++++ Source material

(** * Hard links and symbolic links of the FUSE front end (package filesys)

    A shallow embedding of [Dir.Link], [Dir.Symlink] and [File.Readlink]
    and the properties the design document states about them.

    Go pointers are addresses into explicit heaps, because [Link] shares the
    [*FuseAttributes] of the source entry with the entry it creates, and the
    identifier translation writes through that shared pointer.  Remote calls
    and writes to the local metadata cache are recorded, in order, in a
    trace.  The collaborators whose code is outside this package (the filer,
    the lazy loader, the clock, the random source, the identifier mapper)
    are oracles. *)

From Stdlib Require Import ZArith Lia.
From Stdlib.Strings Require Import Byte.
From stdpp Require Import base option list strings gmap.

Local Open Scope Z_scope.

(** ** Go values *)

Module Go.

(** [int32] arithmetic wraps around. *)
Definition wrap_int32 (z : Z) : Z := (z + 2 ^ 31) mod 2 ^ 32 - 2 ^ 31.

(** [os.ModeSymlink], bit 27 of an [os.FileMode]. *)
Definition ModeSymlink : Z := Z.shiftl 1 27.

(** The operator [&^] (bit clear). *)
Definition and_not (a b : Z) : Z := Z.ldiff a b.

(** [len(s) == 0] on a byte slice, nil or empty. *)
Definition is_empty (s : list byte) : bool :=
  match s with [] => true | _ => false end.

++++++++

_To do_
To complete this exercise, set down every line above exactly once more.

_Final answer_
(** * Hard links and symbolic links of the FUSE front end (package filesys)

    A shallow embedding of [Dir.Link], [Dir.Symlink] and [File.Readlink]
    and the properties the design document states about them.

    Go pointers are addresses into explicit heaps, because [Link] shares the
    [*FuseAttributes] of the source entry with the entry it creates, and the
    identifier translation writes through that shared pointer.  Remote calls
    and writes to the local metadata cache are recorded, in order, in a
    trace.  The collaborators whose code is outside this package (the filer,
    the lazy loader, the clock, the random source, the identifier mapper)
    are oracles. *)

From Stdlib Require Import ZArith Lia.
From Stdlib.Strings Require Import Byte.
From stdpp Require Import base option list strings gmap.

Local Open Scope Z_scope.

(** ** Go values *)

Module Go.

(** [int32] arithmetic wraps around. *)
Definition wrap_int32 (z : Z) : Z := (z + 2 ^ 31) mod 2 ^ 32 - 2 ^ 31.

(** [os.ModeSymlink], bit 27 of an [os.FileMode]. *)
Definition ModeSymlink : Z := Z.shiftl 1 27.

(** The operator [&^] (bit clear). *)
Definition and_not (a b : Z) : Z := Z.ldiff a b.

(** [len(s) == 0] on a byte slice, nil or empty. *)
Definition is_empty (s : list byte) : bool :=
  match s with [] => true | _ => false end.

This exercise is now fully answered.